By Linda Nordling
It took a public-health disaster for the Zimbabwean government to recognize the power of precision medicine. In 2015, the country switched from a standard three-drug cocktail for HIV to a single-pill combination therapy that was cheaper and easier for people to take every day. The new drug followed a World Health Organization recommendation to incorporate the antiretroviral drug efavirenz as a first-line therapy for public-health programmes. But as tens of thousands of Zimbabweans were put onto the drug, reports soon followed about people quitting it in droves.

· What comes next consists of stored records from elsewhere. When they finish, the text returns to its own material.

(** X17.  With an interval below zero nothing is counted, the delta 0 of
    a timestamp with itself being above the interval already; so with a
    threshold of one or more the table is empty and the run says that no
    site was found. *)
Theorem negative_interval_reports_nothing (config : Config)
    (lines : list string) (res : dict value) (out : list string) :
  interval config < 0 -> 1 <= min_count config ->
  find_beacons config lines = Ok (res, out) ->
  (forall ts, count_beacons (interval config) ts = 0) /\
  res = [] /\
  out = [("No sites with at least " ++ str (min_count config)
          ++ " intervals at " ++ str (interval config) ++ " seconds")%string].
Proof.
  intros HI HM H.
  assert (Z0 : forall ts, count_beacons (interval config) ts = 0).
  { intros ts. rewrite count_beacons_count_from.
    apply count_from_negative, HI. }
  split; [exact Z0|].
  destruct (find_beacons_inv _ _ _ _ H) as (td & A & [ND F] & E).
  assert (N : res = []).
  { subst res. apply survivors_nil. apply Forall_forall. intros [k v] Hin.
    simpl. destruct v as [l|n]; [|reflexivity]. simpl.
    destruct (List.length l =? 1)%nat; [reflexivity|]. rewrite Z0.
    destruct (0 >=? min_count config) eqn:G; [|reflexivity].
    rewrite Z.geb_leb in G. apply Z.leb_le in G. lia. }
  split; [exact N|]. subst res. unfold find_beacons in H. rewrite A in H.
  cbn [bind] in H.
  rewrite (detect_survivors _ _ (conj ND F)), N in H. cbn in H.
  injection H as <-. reflexivity.
Qed.

Lemma negative_interval_reports_nothing_witness :
  interval cfg_negative < 0 /\ 1 <= min_count cfg_negative /\
  find_beacons cfg_negative log6
  = Ok ([], ["No sites with at least 1 intervals at -5 seconds"]%string) /\
  (forall ts, count_beacons (interval cfg_negative) ts = 0) /\
  @nil (string * value) = [] /\
  ["No sites with at least 1 intervals at -5 seconds"]%string
  = [("No sites with at least " ++ str (min_count cfg_negative)
      ++ " intervals at " ++ str (interval cfg_negative)
      ++ " seconds")%string].
Proof.
  split; [reflexivity|]. split; [simpl; lia|].
  split; [vm_compute; reflexivity|].
  apply (negative_interval_reports_nothing cfg_negative log6);
    [reflexivity|simpl; lia|vm_compute; reflexivity].
Defined.

(** ** The final table *)

(** X18.  A URL requested exactly twice is never reported when the
    interval is not zero and the threshold is at least one, not even when
    the two requests are exactly [interval] seconds apart: the one
    comparison made is of the newer timestamp with itself. *)
Theorem two_requests_never_reported (config : Config) (lines : list string)
    (time_data res : dict value) (out : list string) (url : string)
    (l : list Q) :
  interval config <> 0 -> 1 <= min_count config ->
  aggregate config lines = Ok time_data ->
  get time_data url = Some (Timestamps l) ->
  List.length l = 2%nat ->
  find_beacons config lines = Ok (res, out) ->
  mem url res = false.
Proof.
  intros HI HM A G L H. unfold mem.
  destruct (get res url) as [v'|] eqn:G'; [|reflexivity].
  destruct (in_result _ _ _ _ _ _ H G') as (td & l' & A' & Gl & L' & _ & M).
  rewrite A in A'. injection A' as <-. rewrite G in Gl. injection Gl as <-.
  pose proof (count_beacons_upper (interval config) (sort_reverse l) HI) as U.
  rewrite length_sort_reverse, L in U. specialize (U (le_n 2)). simpl in U. lia.
Qed.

Collen Masimirembwa, a geneticist and founding director of the African Institute of Biomedical Science and Technology in Harare, was not surprised. In 2007, he had shown that a gene variant carried by many Zimbabweans slows their ability to break down efavirenz1. For those with two copies of the variant — about 20% of the population — the drug accumulates in the bloodstream, leading to hallucinations, depression and suicidal tendencies. He had tried to communicate this to his government, but at the time efavirenz was not a staple of the country’s HIV programme, and so the health ministry ignored his warnings.
Masimirembwa continued to publish his research, but the authorities took no heed until there was trouble. A lot of confusion could have been avoided if the government had listened, he says, “It’s not a bad drug. We just know it can be improved in Africa.”